SPHK1 inhibitor SKI-1a does not affect GNS cell proliferation or survival. A, expression of SPHK1, normalized to 18 S rRNA, was compared in a panel of GNS cell lines. The expression level is relative to the BAH1 cell line. B, the effect of SKI-1a and 1b on RN1 proliferation was assessed after 7 days by MTT assay. C, the effect of 500 nm SKI-1a or 1b on RN1 proliferation was assessed using the xCELLigence real-time growth assay system. D, the effect of SKI-1a on viable RN1 cell number after 3 days in the presence of temozolomide (TMZ), measured using an MTT assay. E, RN1 cells were cultured for 48 h in growth medium or HBSS in the presence of 500 nm SKI-1a, SKI-1b, or vehicle control (Veh).
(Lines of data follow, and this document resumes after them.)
Lemma rt_export e : export_ok e -> reads (rd_export no_oom data) (enc_export e) e.
Proof.
  intros He. pose proof He as (Hn & Hs & _). unfold enc_export.
  eapply rt_bind; [by apply rt_str|]. eapply rt_bind; [by apply rt_str|].
  apply rt_need; [unfold zlen; rewrite length_app; cbn [length]; lia | done|]. do 2 apply rt_u8.
  rewrite <- (app_nil_r (_ ++ ae_kinds e)). eapply rt_bind; [by apply rt_kinds|].
  destruct e; apply rt_ret.
Qed.

Lemma rt_exports l : Forall export_ok l -> reads (rd_exports no_oom data (length l)) (concat (enc_export <$> l)) l.
Proof.
  induction 1 as [|e l He Hl IH]; cbn [rd_exports length fmap list_fmap concat]; [apply rt_ret|].
  eapply rt_bind; [by apply rt_export|]. rewrite <- (app_nil_r (concat _)).
  eapply rt_bind; [exact IH | apply rt_ret].
Qed.
End Roundtrip.

(** C17: Where memory can be had, the parser reads the description of a library, with anything
    behind it, back as exactly that description: names, symbols, result kinds and the
    argument kinds of fixed, variadic and mixed exports. *)
Theorem abi_roundtrip abi rest : abi_ok abi -> zlen (enc_abi abi ++ rest) < 2 ^ 63 ->
  exists n, parse_jdll_abi_bytes (fun _ => false) (enc_abi abi ++ rest) 0 0 = POk abi (zlen (enc_abi abi)) n.
Proof.
  intros (Hl & Hn & Hx) Hz. set (data := enc_abi abi ++ rest) in *.
  assert (Hm : magic_ok data JDLL_ABI_MAGIC = true).
  { unfold magic_ok, data, enc_abi. rewrite <- !app_assoc. rewrite take_app_length, bool_decide_eq_true_2, andb_true_r by done.
    rewrite zlen_app. apply negb_true_iff, Z.ltb_ge. match goal with |- _ <= _ + ?z => assert (0 <= z) by apply zlen_nonneg end. lia. }
  pose proof (zlen_nonneg data) as Hd. assert (Hmd : zlen JDLL_ABI_MAGIC <= zlen data).
  { unfold magic_ok in Hm. apply andb_true_iff in Hm as [Hm _]. by apply negb_true_iff, Z.ltb_ge in Hm. }
  unfold parse_jdll_abi_bytes. rewrite Hm. cbn [negb].
  match goal with |- exists n, (seek ?k ≫= (fun _ => ?p)) _ _ = _ =>
    assert (Hr : reads data p (drop (length JDLL_ABI_MAGIC) (enc_abi abi)) abi) end.
  { unfold enc_abi. rewrite drop_app_length. eapply rt_bind; [by apply rt_u32le|]. cbn [negb Z.eqb Pos.eqb].
    eapply rt_bind; [by apply rt_str|]. eapply rt_bind; [by apply rt_u32le|].
    unfold alloc_tables. rewrite <- (app_nil_l (concat _)). eapply rt_bind.
    - do 6 apply rt_alloc. cbn. apply rt_ret.
    - unfold zlen at 1. rewrite Nat2Z.id. rewrite <- (app_nil_r (concat _)).
      eapply rt_bind; [by apply rt_exports|]. destruct abi. apply rt_ret. }
  destruct (Hr (zlen JDLL_ABI_MAGIC) 0 rest) as [n E]; [pose proof (zlen_nonneg JDLL_ABI_MAGIC); lia | |].
  - unfold data, zlen. rewrite Nat2Z.id. apply drop_app_le. unfold enc_abi. rewrite length_app. lia.
  - exists n. etransitivity; [exact E|]. f_equal. unfold enc_abi. rewrite drop_app_length, (zlen_app JDLL_ABI_MAGIC). done.
Qed.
The proportion of non-viable cells was determined by flow cytometry. Proliferation and viability results are mean ± S.D. derived from a minimum of three treatments and are representative of two experiments. F, RN1 cells were pretreated for 24 h with 500 nm SKI-1a, SKI-1b, or vehicle control and then incubated for the indicated times in HBSS. Lysates were blotted with anti-LC3B, after which the membranes were stripped and reprobed with anti-α-tubulin as a loading control. The arrows indicate the lower LC3B-II band, a marker of autophagy. Some wells were treated for 24 h with 10 μm chloroquine (Chlq) as a positive control to block autophagosome turnover. V, vehicle control.